I actually had the opportunity to choose a resident or attending to follow into the OR and then scrub up and sit or stand next to them while they were operating. At times they allowed me to cauterize and irrigate...and on my last day, I was left alone in the OR irrigating while the chief res. and charge nurse left to get the medicine balls. It was pretty weird being in there by myself!!! I had a great time that summer.
Hey, did your doc ever play music in the OR during the surgery?
popbirch said:I was able to scrub and assist for 5 full days with two surgeons. I got to run the camera on a gall bladder removal, on the rest of the surgeries they would let me hold retractors and stuff. The coolest part though was when they would identify some stuff that I could tell what it was and let me feel it. It is a freakin cool thing to have your hands in someones body. I was thinking about doing oncology before I had that experience and now I am having a really hard time resisting surgery. The coolest thing about these guys lifestyle is that pretty much everyday they are guaranteed to be doing something different, they didn't seem to ever get bored or find things monotonous. Most the premeds I have talked have seen a surgery or two but most of them get stuck in a corner on a stool or something, I've done that too but it is way cool to participate in some way.

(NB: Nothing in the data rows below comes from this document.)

(** The answers of the route to every request.  A request without a JSON
    body that parses gets status 500.  The falsy JSON values ([null],
    [false], zero, the empty string, list and object) get status 400 for
    the missing field, as do a list without the element [code], a string
    without the piece [code] and an object without the key [code]; [true],
    any other number, a list with the element [code] and a string with the
    piece [code] get status 500.  An object with the key [code] gets status
    500 when the value is not a string, status 400 when it is a string made
    of white space only (the empty text, blanks, tabs, line feeds), and
    status 200 with the report of the text otherwise. *)
Theorem analyze_code_validation :
  analyze_code NoJsonBody = Reply500
  /\ analyze_code (JsonBody JNull) = missing_code_field
  /\ (forall b,
        analyze_code (JsonBody (JBool b))
        = if b then Reply500 else missing_code_field)
  /\ (forall x,
        analyze_code (JsonBody (JNumber x))
        = if Qeq_bool x 0 then missing_code_field else Reply500)
  /\ (forall s,
        analyze_code (JsonBody (JString s))
        = if str_in "code" s then Reply500 else missing_code_field)
  /\ (forall items,
        analyze_code (JsonBody (JArray items))
        = if existsb (json_is_string "code") items then Reply500
          else missing_code_field)
  /\ (forall items,
        analyze_code (JsonBody (JObject items))
        = match assoc "code" items with
          | None => missing_code_field
          | Some (JString java_code) =>
              if is_blank java_code then Reply400 "Code cannot be empty"
              else Reply200 (build_response java_code)
          | Some _ => Reply500
          end).
Proof.
  split; [reflexivity|]. split; [reflexivity|].
  split; [intros []; reflexivity|].
  split; [intros x; unfold analyze_code, json_truthy;
          destruct (Qeq_bool x 0); reflexivity|].
  split; [intros [|c s]; [reflexivity|];
          unfold analyze_code, json_truthy, json_contains, truthy;
          cbn [negb]; cbv iota;
          destruct (str_in "code" (String c s)); reflexivity|].
  split; [intros [|v items]; [reflexivity|];
          unfold analyze_code, json_truthy, json_contains, is_empty;
          cbn [negb]; cbv iota;
          destruct (existsb (json_is_string "code") (v :: items));
          reflexivity|].
  intros [|kv items]; [reflexivity|].
  unfold analyze_code, json_truthy, json_contains, json_subscript, is_empty,
    has_key.
  cbn [negb]. cbv iota.
  destruct (assoc "code" (kv :: items)) as [[| | |java_code| |]|];
    try reflexivity.
  rewrite truthy_strip, has_ink_not_blank.
  now destruct (is_blank java_code).
Qed.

Wahoos said:Also to the previous post about the "platinum in the brain to induce seziures". I was in a few epileptic surgeries during my neurosurg rotation, what the Neuro surgeon is doing by inserting the electrodes, is that those strips are placed into the brain, the positions are maped, the patients is then monitored in the ICU with the electrode hooked up on to a machine that records all the events. When the pt have a sz, the wave pattern changes, and certain electrodes maps the sz activity. Then the surgeon looks at where the sz occurs in relation to the electrode, thus localizing the part of the brain that is causing the sz (sz activity can be either general or partial w/2nd generalization or just partial). A second surgery is performed to take out the part of the brain causing the sz events. It is called a lobectomy and most of the patients can tolerate it well. Before taking out a section of the brain, eletrodes are used to show the surgeon what part is resp for what function, and the important area, speech/motor/etc are spared. This is the simple ver of what that ped neurosurg was doing and this surgery is reserved for pts that have intractable amount of szs refractory to medical/conservative management. I had a pt that was having 30-40 szs per day and he had this done, now doing very well. Hope this helps.
I think it depends a lot on the surgeon and the hospital. I was at a small town non-teaching hospital (at least no residents, some PAs) with a cool physician. I was able to scrub in during my experience. I held some retractors & other instruments and was able to palpate a few organs and other anatomical features of medical interest.tommya7x said:You wear scrubs and stand against the wall. You don't do much. Trust me I just finished watching CABGs once a week for two months. If you want a GOOD pre med experience, go scribe for a doctor.